A conflicting study, conducted at University of Virginia College at Wise, claims to have found more complex DNA evidence with a different sampling of Melungeons. While this research has not been peer reviewed, it states that “about 5 percent of the DNA indicated African descent, 5 percent was Native American, and the rest was ‘Euroasian,’ a group defined by clumping together Europe, the Middle East and India,” according to a 2012 article in Wired Magazine.

It seems the Melungeon debate continues. Researchers are jockeying to crack the group’s ethnic code, and their DNA evidence is undoubtedly inching us closer to a final answer.

This, of course, begs a whole new set of questions. What happens to the Melungeons once their mystery is solved? Will they still inspire songs? Will people still clammer to claim Melungeon roots when they know exactly what that means? Will journalists and bloggers like me still bother to write about this unusual clan, or will they fade into history, another mixed-race group assimilated into the mainstream?

It would be great to hear your thoughts. Please post a comment below.
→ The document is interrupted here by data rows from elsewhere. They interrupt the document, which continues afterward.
Lemma commit_handler tid id h t sv sv' :
  parse_uuid tid = Some id -> transaction_table sv !! id = Some h -> transactions sv !! h = Some t ->
  commit parse_uuid tid sv = (sv', Ok tt) ->
  exists t', transactions sv' !! h = Some t' /\ same_writes t t' /\
    Coordinator.keyspace t' = Coordinator.keyspace t /\
    Coordinator.state t' <> Coordinator.Running /\
    transaction_table sv' = delete id (transaction_table sv) /\
    open_number (Coordinator.keyspace t) sv' =
      wrap_u32 (open_number (Coordinator.keyspace t) sv - 1).
Proof.
  intros Hp Ht Htr. unfold commit. rewrite (find_ok tid id h) by done.
  erewrite then_ok by (unfold keyspace_of; erewrite then_ok by done; by rewrite Htr).
  destruct (stats_per_keyspace sv !! Coordinator.keyspace t) as [st|] eqn:Es;
    [|unfold m_then at 1, sample_open_clients at 1, m_then, m_get at 1; by rewrite Es].
  erewrite then_ok by (unfold sample_open_clients; erewrite then_ok by done; by rewrite Es).
  erewrite then_ok by done. unfold m_then at 1, on_transaction. cbn [transactions set_stats].
  rewrite Htr.
  match goal with |- context [Coordinator.commit ?j ?l ?n ?s] =>
    pose proof (commit_stops l n s) as (Hk & _ & Hstop); pose proof (commit_same_writes l n s) as Hw;
    destruct (Coordinator.commit j l n s) as [run [[]|e|]] end; [|done|done].
  cbn [fst Coordinator.tx] in Hk, Hstop, Hw.
  erewrite then_ok by done. unfold count_closed. erewrite then_ok by done. cbn.
  rewrite lookup_insert_eq. erewrite then_ok by done. intros [= <-]. cbn.
  exists (Coordinator.tx run). rewrite lookup_insert_eq. split_and!; try done.
  unfold open_number. cbn. by rewrite lookup_insert_eq, Es.
Qed.

Lemma start_transaction_spec id now ks sv sv' tid :
  start_transaction print_uuid id now (mkStartTransactionRequest (Some ks)) sv = (sv', Ok tid) ->
  tid = print_uuid id /\ exists h, transactions sv !! h = None /\
    transactions sv' !! h =
      Some (Coordinator.new (mkTransactionInfo id now overall_timeout) strategy ks) /\
    transaction_table sv' !! id = Some h /\
    open_number ks sv' = wrap_u32 (open_number ks sv + 1).
Proof.
  unfold start_transaction. erewrite then_ok by done. unfold m_then at 1.
  destruct (start id now ks sv) as [sv1 [h|e|]] eqn:E; try done. intros [= <- <-]. split; [done|].
  destruct (start_spec _ _ _ _ _ _ E) as (t & Hh & Htr & Htb & Hst & ->).
  exists h. cbn. rewrite Htr, Htb, !lookup_insert_eq. split_and!; try done.
  unfold open_number. cbn. by rewrite lookup_insert_eq, Hst.
Qed.

Lemma gets_keep tid id h ks keys sv sv' t :
  parse_uuid tid = Some id -> transaction_table sv !! id = Some h -> transactions sv !! h = Some t ->
  m_for keys (fun key => get parse_uuid (mkGetRequest tid (Some ks) key) ;;; m_ret tt) sv = (sv', Ok tt) ->
  transaction_table sv' = transaction_table sv /\ stats_per_keyspace sv' = stats_per_keyspace sv /\
  exists t', transactions sv' !! h = Some t' /\ Coordinator.id t' = Coordinator.id t /\
    Coordinator.keyspace t' = Coordinator.keyspace t.
Proof.
  intros Hp Ht Htr Hf.
  destruct (for_moves id h _ (fun _ _ => True)
    (fun t' => Coordinator.id t' = Coordinator.id t /\ Coordinator.keyspace t' = Coordinator.keyspace t)
    keys sv sv' t Hf) as (Etb & Est & t' & Ht' & HQ & _); try done.
  - intros k sv1 sv2 _ Ht1. unfold m_then.
    destruct (get _ _ sv1) as [sv3 [a|e|]] eqn:E; intros [= <-].
    apply (get_moves tid id h ks k sv1 sv3 a); [done..| |done].
    intros s. split_and!; [done| |done]. intros [<- <-]. split; [apply get_keeps_id|].
    apply (keeps_get ks k s).
  - split_and!; [done|done|]. by exists t'.
Qed.

Lemma puts_write tid id h ks keys v sv sv' t :
  parse_uuid tid = Some id -> transaction_table sv !! id = Some h -> transactions sv !! h = Some t ->
  m_for keys (fun key => put parse_uuid (mkPutRequest tid (Some ks) key v)) sv = (sv', Ok tt) ->
  transaction_table sv' = transaction_table sv /\ stats_per_keyspace sv' = stats_per_keyspace sv /\
  exists t', transactions sv' !! h = Some t' /\ Coordinator.id t' = Coordinator.id t /\
    Coordinator.keyspace t' = Coordinator.keyspace t /\
    forall k, k ∈ keys -> holds_write t' k v.
Proof.
  intros Hp Ht Htr Hf.
  destruct (for_moves id h _ (fun k t' => holds_write t' k v)
    (fun t' => Coordinator.id t' = Coordinator.id t /\ Coordinator.keyspace t' = Coordinator.keyspace t)
    keys sv sv' t Hf) as (Etb & Est & t' & Ht' & [HQ1 HQ2] & HP & _); try done.
  - intros k sv1 sv2 _ Ht1 E. destruct (put_moves tid id h ks k v sv1 sv2 Hp Ht1 E) as (? & ? & Hm).
    split_and!; [done|done|]. intros t1 Ht1' Htr1.
    destruct (Hm t1 Ht1' Htr1) as (t2 & Ht2 & Hw & [Hi Hk] & Hkeep). exists t2.
    split_and!; [done|done| |]; [intros [? ?]; split; congruence|]. intros k' _. by apply Hkeep.
  - split_and!; [done|done|]. exists t'. by split_and!.
Qed.

(** C25: A read-modify-write commits one new transaction with all its writes.
    When the request succeeds, the transaction it started has every key of the
    request with the value of the request in the writes it committed, it has
    stopped running and has left the table, and the count of open clients is
    what it was. *)
Theorem read_modify_write_writes_all id now req ks sv sv' :
  parse_uuid (print_uuid id) = Some id -> rmw_keyspace req = Some ks ->
  (0 <= open_number ks sv < 2 ^ 32)%Z ->
  read_modify_write parse_uuid print_uuid id now req sv = (sv', Ok tt) ->
  exists h t, transactions sv !! h = None /\ transactions sv' !! h = Some t /\
    Coordinator.id t = id /\ Coordinator.keyspace t = ks /\
    Coordinator.state t <> Coordinator.Running /\
    (forall k, k ∈ rmw_keys req -> holds_write t k (rmw_value req)) /\
    transaction_table sv' !! id = None /\ open_number ks sv' = open_number ks sv.
Proof.
  intros Hp Hks Hn. unfold read_modify_write. rewrite Hks. erewrite then_ok by done.
  unfold m_then at 1. destruct (start_transaction _ _ _ _ sv) as [sv1 [tid|e|]] eqn:E1; try done.
  destruct (start_transaction_spec _ _ _ _ _ _ E1) as (-> & h & Hh & Ht1 & Htb1 & Hn1).
  unfold m_then at 1. destruct (m_for _ _ sv1) as [sv2 [[]|e|]] eqn:E2; try done.
  destruct (gets_keep _ _ _ _ _ _ _ _ Hp Htb1 Ht1 E2) as (Htb2 & Hst2 & t2 & Ht2 & Hid2 & Hks2).
  unfold m_then at 1. destruct (m_for _ _ sv2) as [sv3 [[]|e|]] eqn:E3; try done.
  destruct (puts_write _ _ _ _ _ _ _ _ _ Hp (eq_trans (f_equal (.!! id) Htb2) Htb1) Ht2 E3)
    as (Htb3 & Hst3 & t3 & Ht3 & Hid3 & Hks3 & Hw3).
  intros E4.
  destruct (commit_handler _ id h t3 sv3 sv' Hp) as (t4 & Ht4 & Hw4 & Hks4 & Hstop & Htb4 & Hn4);
    [by rewrite Htb3, Htb2|done|done|].
  exists h, t4. cbn in Hid2, Hks2. rewrite Hks3, Hks2 in Hks4, Hn4.
  split_and!; [done|done| |done|done| | |].
  - destruct Hw4 as [_ ->]. by rewrite Hid3, Hid2.
  - intros k Hk. by eapply same_writes_holds, Hw3.
  - rewrite Htb4. apply lookup_delete_eq.
  - rewrite Hn4. unfold open_number at 1. rewrite Hst3, Hst2. fold (open_number ks sv1). rewrite Hn1.
    unfold Z.sub. rewrite wrap_u32_add. unfold wrap_u32. rewrite Z.mod_small; lia.
Qed.
End Requests.
End Operations.

(** ** Witnesses *)

Definition sample_services : Coordinator.Services unit := Coordinator.sample_services [].
Definition sample_keyspace : Keyspace := Coordinator.sample_keyspace.

Definition sample_started : Server unit * result TStatus positive :=
  start (H := sample_services) 1000 Adaptive 9 0 sample_keyspace (new tt).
    am wibdering about this myself. i am decended from jacob troxell and cornblossom; of their children, i descend from either 4 or 5–will have to get in to recheck, the names are troxell, vaughn, matthews, spradlin, foster; bell, gregory……etc…..
    anyone know about the melungeon connection>?? out of wayne co ky,

  • Virginia

    My great grandmother “little dove” hopkins (married name) died in Influenza outbreak after my grandmother was taken to the orphanage in KY. from the tri state area, but with cherokee and supposed Mulujean ancestry. My parents are cousins by marriage and there are 12 of us kids. We have a variety of skin, eyes and hair coloring. I and my daughter have kinky hair, hers in dark brown /black and mine is blonde/brown. We all have high cheekbones, with olive or tan skin, except 2 kids who are blonde and blue eyes. My grandma always said we had gypsy blood and part of the mullujean ancestry. Our family comes from the western part of Virginia, KY and NC. I guess we need some DNA tests.

  • gary a elam

    i was reading in ancestry. comor some where john back father of susannah back was melungeon thats my kin folks

  • Angela

    Does anyone have an Albert Collins in their bloodline? He would have been born in 1910.

  • mete apak

    Several years ago a group of people came to Turkey from USA claiming that their ancestors were Turkish sailors who were held captive by the Portuguese about 500 or so years ago and were deported at some area in America. These people were curious to find out what the Turks looked like and also to see how the Turkish family composition was made. Melungeon said to come from the Turkish word MEL’UN CAN. They called themselves this name because they thought they were betrayed by God and would never go back to Turkey at that time it was the Ottoman Empire. Can anyone inform me about whereabouts of this people in USA?

  • Stephanie

    My paternal grandparents’ surnames were Vanover and (I believe) Casteel, both common Melungeon family names. Grandma was supposedly 1/4 Cherokee and Dutch, and nobody knew anything about Grandpa. My dad, who never met or knew his own dad, was born in Arkansas. I suspect Melungeon ancestry, based on this and the connection to the South. I am sending in my ancestryDNA sample tomorrow, and eagerly awaiting the results!